Riana menangis lagi usai mengingat kejadian tadi, ia rasanya tidak mau ceritakan semua itu pada Sasa. Dia begitu trauma dan juga shok seperti depresi saat ini. "Sasa, bisakah aku tinggal dirumahmu beberapa hari lagi?"

Sasa gugup dan ragu bersamaan, dia bimbang untuk menolak Riana. "Riana, aku bukannya tidak mau kau tinggal disini. Tapi kau tahu sendirikan rumahku sudah banyak penghuninya." Sasa membuat alasan untuk meyakinkan Riana, agar tidak tersenggung padanya.

Riana menunduk sedih tapi tidak mengeluarkan air mata. "Yah, aku tahu." Riana saat ini bingung mau tinggal dimana lagi. Teman baiknya hanya Sasa saja.

"Tapi tenang Riana, aku bisa membantumu menyewa rumah mungkin, biar kau bisa membawa Ibumu dan juga kakakmu. Tapi maaf, aku hanya bisa menanggung mu selama sebulan saja." Sasa tersenyum hambar, karna dia sadar bahwa dia bukanlah anak dari orang kaya.

Riana merasa keberatan atas tawaran Sasa, yang ingin membayarkan tempat tinggalnya. "Tidak apa-apa Sasa, aku bisa tinggal dengan Keluarga tiri Ayahku," bohongnya padahal keluarga tiri ayahnya itu tidak mau menerima keluarganya sejak Ayahnya sudah meninggal dan bangkrut. Terlebih lagi Sonia itu.

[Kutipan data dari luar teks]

(* ===== verification/TreeEvalProofs.v ===== *)
(** * TreeEvalProofs: the tree evaluator computes the value of an expression

    On the fragment of [TreeSem.v] the evaluator of [TreeEval.v] ends, and it
    succeeds with a value exactly when that is the value of the expression; the
    memo table, the caches of the context and the error record of the source do
    not show. *)

From Stdlib Require Import Ascii String ZArith Lia.
From stdpp Require Import base list strings.
From S2P Require Import Prelude Float64 Types ValueCopy Ast References CallArgs Registry Builtins Parser ParserProofs EvalSupport EvalSupportProofs ValueOps EvalState TreeEval TreeSem.
Local Open Scope run_scope.
Local Open Scope eval_scope.
Local Open Scope nat_scope.

(** ** What the evaluator relies on

    [ctx_rep ctx vars pars]: the context binds the names as [vars] and the
    parameters as [pars]; looking a name up keeps that. *)
Class EvalContextLaws (L : Type) `{!EvalContext L} : Type := {
  ctx_rep : list L → (string → option cxpr_value) → (string → option cxpr_value) → Prop;
  rep_get_typed ctx vars pars name :
    ctx_rep ctx vars pars →
    ∃ r ctx', ctx_get_typed ctx name = Done (r, ctx') ∧ fst <$> r = vars name ∧
      ctx_rep ctx' vars pars;
  rep_get_param_typed ctx vars pars name :
    ctx_rep ctx vars pars →
    ∃ r ctx', ctx_get_param_typed ctx name = Done (r, ctx') ∧ fst <$> r = pars name ∧
      ctx_rep ctx' vars pars
}.

Section correctness.
Context {L W : Type} `{!EvalContext L} `{!EvalContextLaws L} `{!HostCode W} `{!HexFormat} `{!EvalHost L W}.
Context (reg : cxpr_registry) (vars pars : string → option cxpr_value).
Hypothesis vars_basic : ∀ name v, vars name = Some v → basic v = true.
Hypothesis pars_basic : ∀ name v, pars name = Some v → basic v = true.

Abbreviation evaluates := (evaluates reg vars pars).
Abbreviation evaluates_all := (evaluates_all reg vars pars).
Implicit Types s : est L W.

(** ** States *)

Definition ok s : Prop := err_code (es_err s) = CXPR_OK.

#[local] Instance ok_dec s : Decision (ok s) := _.

(** Every memo entry is the value of its tree. *)
Definition entry_good (en : cxpr_eval_memo_entry) : Prop :=
  me_tree en = caller_tree ∧ ast_all node_ok (me_ast en) ∧ evaluates (me_ast en) (me_value en).

Abbreviation memo_of s := (hd memo_empty (es_memos s)).

Record good s : Prop := {
  good_ctx : ctx_rep (es_ctx s) vars pars;
  good_live : live s caller_tree = true;
  good_memo : Forall entry_good (memo_entries (memo_of s))
}.

(** What an evaluation leaves alone. *)
Definition frame s s' : Prop :=
  es_world s' = es_world s ∧ es_offset s' = es_offset s ∧ es_freed s' = es_freed s ∧
  tail (es_memos s') = tail (es_memos s) ∧ memo_depth (memo_of s') = memo_depth (memo_of s) ∧
  es_next s' = es_next s.

Lemma frame_trans s1 s2 s3 : frame s1 s2 → frame s2 s3 → frame s1 s3.
Proof. unfold frame. intuition congruence. Qed.

(** [computes s m P N]: [m] ends in a good state.  From a state without an error it
    ends without one and its result satisfies [P], or it reports an error and [N]
    holds; an error that is already there stays one. *)
Definition computes {A} s (m : M L W A) (P : A → Prop) (N : Prop) : Prop :=
  ∃ x s', m s = Done (x, s') ∧ good s' ∧ frame s s' ∧
    (¬ ok s → ¬ ok s') ∧ (ok s → ok s' ∧ P x ∨ ¬ ok s' ∧ N).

Riana tersenyum padanya, alih-alih untuk menyembunyikan perasaan kecewanya. "Sasa, sebaiknya aku pergi saja. Aku tidak bisa berlama-lama disini. Aku sudah membaik sekarang. Jaga dirimu baik-baik yah." Riana berjalan menunduk untuk keluar dari rumah itu, yang mana air matanya juga ikut menetes disetiap langkahnya.

Riana kembali kerumahnya. Dan ternyata ia tidak bisa masuk kesana, karna rumah itu sudah di kunci dan di gembok, bahkan telah dipasang garis polisi. Disana juga ada terpasang palang di depan pintu, bertuliskan; Rumah ini disita. Segera hubungi pihak Bank, untuk membeli.

Riana mengambil ponselnya di balik kantong baju dresnya, untuk menghungi kakaknya. Namun ternyata hpnya sudah rusak terkena hujan. Riana berusaha menghidupkan Hpnya tetap saja tidak bisa menyala.

Dia juga bingung mau mencari kakaknya dirumah kawannya yang mana, sebab malam juga sudah semakin larut. Ia tidak mungkin tidur di luar dengan hawa dingin yang begitu menggigil. Mau menyewa hotel saja ia tidak punya uang sepeserpun di saku bajunya, uangnya sudah habis untuk membayar taksi.

Riana begitu prustasi dan stres bersamaan. Dia begitu menyedihkan dan juga memilukan, ia merasa sangat kesepian, tidak ada siapa pun yang mau menolongnya. Hanya ada bullyan dan caci maki yang ia terima jika ia meminta pertolongan pada orang lain.

Riana duduk di depan pintu rumahnya, sambil memeluk kakinya merasakan bahwa dunia telah runtuh. Bumi seperti menolak kehadiran dirinya. Lalu, buat apa ia hidup jika seperti ini jadinya?

Riana mengacak-acak rambutnya. Dia stres dan prustasi secara bersamaan. Mungkin sekarang ini dia bisa bertahan, tapi bagaimana dengan besoknya. Bisakah dia hidup tanpa makan dan minum? Tidak mungkin dia mengemis dijalanan jika harga dirinya saja sudah hancur, pasti mereka tidak akan berbelas kasihan padanya nanti.

Riana memejamkan matanya memikirkan hidupnya yang suram dan gelap. 'Mungkin mati adalah jalan terbaikku. Agar beban dan penderitaanku hilang. Aku tidak akan pernah khawatirkan hidupku lagi.'

Riana berjalan kosong di tengah jalan pukul 1 malam. Mobil diarea itu selalu membunyikan klakson untuk menyuruhnya minggir, namun dia sendiri seperti tidak mendengarnya. Seakan-akan ia sudah tuli. Mobil lain yang melintas di area itu terpaksa mengambil jalur lawan arah, sambil mengumpat kasar dan meludahi wajah Riana.